図18(a)に示される耐震補強構造1Bで新たに施工されるグリッドは、頂部桁行梁54Bおよび柱頭部桁行梁56Bを矩形における対向する短辺とした平面視で細長いものである。耐震補強構造1Bにおけるグリッドは、桁行方向Xに延びた小梁57B,57Bを飛びこして形成される。
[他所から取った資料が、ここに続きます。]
(** X16: only the two-byte prefix of a command is compared: after [ge]
    any six bytes, after [se] any five bytes, after [sh] any four bytes
    are read and dropped, and the command is handled as [getinfo:],
    [settck:], [shift:]. *)
Theorem xvc_prefix_only_dispatch tdo_in six five four tail pins :
  length six = 6%nat -> length five = 5%nat -> length four = 4%nat ->
  XVC.handle_client tdo_in (XVC.prefix_ge ++ six ++ tail) pins =
    XVC.handle_client tdo_in (list_byte_of_string "getinfo:" ++ tail) pins /\
  XVC.handle_client tdo_in (XVC.prefix_se ++ five ++ tail) pins =
    XVC.handle_client tdo_in (list_byte_of_string "settck:" ++ tail) pins /\
  XVC.handle_client tdo_in (XVC.prefix_sh ++ four ++ tail) pins =
    XVC.handle_client tdo_in (list_byte_of_string "shift:" ++ tail) pins.
Proof.
  intros H6 H5 H4. split; [|split].
  - change (list_byte_of_string "getinfo:" ++ tail)
      with (XVC.prefix_ge ++ list_byte_of_string "tinfo:" ++ tail).
    rewrite !XVCFacts.client_getinfo by (reflexivity || exact H6). reflexivity.
  - change (list_byte_of_string "settck:" ++ tail)
      with (XVC.prefix_se ++ list_byte_of_string "ttck:" ++ tail).
    rewrite !XVCFacts.handle_client_eq. unfold XVC.client_step.
    rewrite !(XVCFacts.safe_read_app 2 XVC.prefix_se) by reflexivity.
    rewrite !XVCFacts.falsy_nonempty by (simpl; lia).
    change (XVC.bytes_eqb XVC.prefix_se XVC.prefix_ge) with false.
    change (XVC.bytes_eqb XVC.prefix_se XVC.prefix_se) with true. cbv iota.
    pose proof (XVCFacts.safe_read_app_more five 4 tail) as E1.
    pose proof (XVCFacts.safe_read_app_more (list_byte_of_string "ttck:") 4 tail) as E2.
    rewrite H5 in E1. change (Z.of_nat 5 + 4) with 9 in E1.
    change (Z.of_nat (length (list_byte_of_string "ttck:")) + 4) with 9 in E2.
    rewrite E1, E2 by lia.
    destruct (XVC.safe_read 4 tail) as [[x r]|]; [|reflexivity].
    rewrite !XVCFacts.falsy_nonempty by (rewrite length_app; simpl; lia).
    unfold XVC.handle_settck.
    rewrite (drop_app_length' five x 5 (eq_sym H5)).
    rewrite (drop_app_length' (list_byte_of_string "ttck:") x 5 eq_refl).
    reflexivity.
  - change (list_byte_of_string "shift:" ++ tail)
      with (XVC.prefix_sh ++ list_byte_of_string "ift:" ++ tail).
    rewrite !XVCFacts.handle_client_eq. unfold XVC.client_step.
    rewrite !(XVCFacts.safe_read_app 2 XVC.prefix_sh) by reflexivity.
    rewrite !XVCFacts.falsy_nonempty by (simpl; lia).
    change (XVC.bytes_eqb XVC.prefix_sh XVC.prefix_ge) with false.
    change (XVC.bytes_eqb XVC.prefix_sh XVC.prefix_se) with false.
    change (XVC.bytes_eqb XVC.prefix_sh XVC.prefix_sh) with true. cbv iota.
    rewrite (XVCFacts.safe_read_app 4 four) by lia.
    rewrite (XVCFacts.safe_read_app 4 (list_byte_of_string "ift:")) by reflexivity.
    rewrite !XVCFacts.falsy_nonempty by (simpl; lia).
    reflexivity.
Qed.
かまぼこ屋根においても、耐震補強構造1Bでは、特定の方向(
図18においては梁間方向Y)についてこの方向と直交する方向に延びた小梁57Bを1つまたは複数跨いだ状態でグリッドが形成される。
【0046】
かまぼこ屋根の耐震補強構造1Bにおけるグリッドは、その矩形の4辺の少なくともいずれか1辺が柱55に連結される柱頭部桁行梁56Bであることが好ましい。
かまぼこ屋根の耐震補強構造1Bは、屋根面架構が地震による揺れの際に全体として1枚板のように一体的に動き、各ケーブル2に力が均等に分散されかつ各柱の変形も均一化されて、建物の倒壊を防止する。
【0047】
また、耐震補強構造1Bは、部材数が少なく屋根の重量増加が抑制されるだけではなく、耐震補強のための作業量が少なくかつ足場の設置および撤去も簡便化される。
なお、
図18において
図12および
図13におけると同じ符号を付した部分は、
図12および
図13におけるものと同じである。
上述の実施形態において、PC鋼より線に換えて、これと同様に初期伸びが無く直ちに大きな内部応力が生ずるワイヤロープまたは棒鋼を使用しても、材工費用、工期の点で従来構造よりも優位な耐震補強構造とすることができる。棒鋼を使用する場合には、棒鋼の張りの程度はターンバックルにより調整される。
【0048】
また、耐震補強対象の建物の構造によって、桁行方向Xのスパンを任意に設定することができる。ケーブル2の定着金具62,63は、柱頭部桁行梁56の下フランジまたはウェブ等、様々な部位への取付けが可能であり、取付け方法も現場溶接またはボルト接合の選択が可能である。
その他、耐震補強構造1,1B、および耐震補強構造1,1Bの各構成または全体の構造、形状、寸法、個数、材質などは、本発明の趣旨に沿って適宜変更することができる。